Existe algo de fascinante nas músicas, mesmo naquelas que pessoalmente não apreciamos, porque, sem explicação, ela consegue mexer conosco. Mais fascinante ainda são as pessoas cujos dons musicais comovem. Não tenho dúvida de que já nasceram com esses dons.
Um instrumento musical que consegue me impressionar é o baixo. Normalmente ele é utilizado para dar base às músicas. É como um alicerce cujas paredes e teto são construídos sobre ele. Previsivelmente, é isso que se espera de um baixo: a música é montada tendo-o como base. Quando são medianamente tocados, suas notas são previsíveis. Supõe-se que, quando é tocado sem muita expressividade, ao ouvirmos uma música qualquer, já deduzimos em qual tempo e tom a nota será emitida. Mentalmente e quase inconscientemente já antevemos e aguarmos aquela nota que será tocada, até que ela é emitida, confirmando o que já era esperado.
Mas há casos que extrapolam a normalidade, e a surpresa de cada nota milimetricamente tocada no devido tempo musical é um espetáculo à parte.

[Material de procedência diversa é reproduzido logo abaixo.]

Definition demand_db : DB :=
  objective_db <| tb_repository := {[31%positive := sample_repository <| rp_purpose := LibraryRepo |>]} |>
               <| tb_forge_item := {[60%positive := open_pull]} |>.

(** Generation 3 of its review is unhandled. *)
Definition sample_demand : review_demand :=
  {| dm_run_id := 5; dm_generation := 3; dm_fingerprint := "c0ffee"; dm_attention := true; dm_observed_label := false;
     dm_assignment_id := None; dm_handled_generation := 2; dm_owner_generation := 0; dm_note := None; dm_requested_at := 0 |}.

Lemma review_owner_alone_witness :
  exists d' m row, review_item flat_digest sample_template sample_objective 500 open_pull demand_db = Ok (Queued, d')
    /\ tb_review_demand d' !! 60%positive = Some m /\ dm_assignment_id m = Some (a_id row)
    /\ tb_assignment d' !! a_id row = Some row /\ a_status row = Pending.
Proof.
  destruct (review_item flat_digest sample_template sample_objective 500 open_pull demand_db) as [[step d']|e] eqn:E;
    [|vm_compute in E; discriminate E].
  assert (step = Queued) as -> by (vm_compute in E; by injection E as <- _).
  assert (forall i f, tb_forge_item demand_db !! i = Some f -> fi_id f = i) as Hk by (intros i f; cbn; by intros [<- <-]%lookup_singleton_Some).
  destruct (review_owner_alone flat_digest sample_template sample_objective 500 open_pull demand_db d' E Hk)
    as (m & row & Hm & Ha & _ & _ & Hrow & Hs & _).
  exists d', m, row. split; [reflexivity|]. split; [exact Hm|]. split; [exact Ha|]. split; [exact Hrow|exact Hs].
Defined.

O que era uma previsibilidade quase monótona – o que se espera de um baixo tocado sem muita expressão – é um espanto e sobressalto a cada nota musical lançada. O ouvinte fica pasmado, quase congelado. A imprevisibilidade e eloquência das notas do baixo assim tocado tomam conta de todo o enredo musical. É um prazer inesperado para o ouvinte, que tem a sensação de que, embora cada nota seja temporalmente calculada, a imprevisibilidade impera.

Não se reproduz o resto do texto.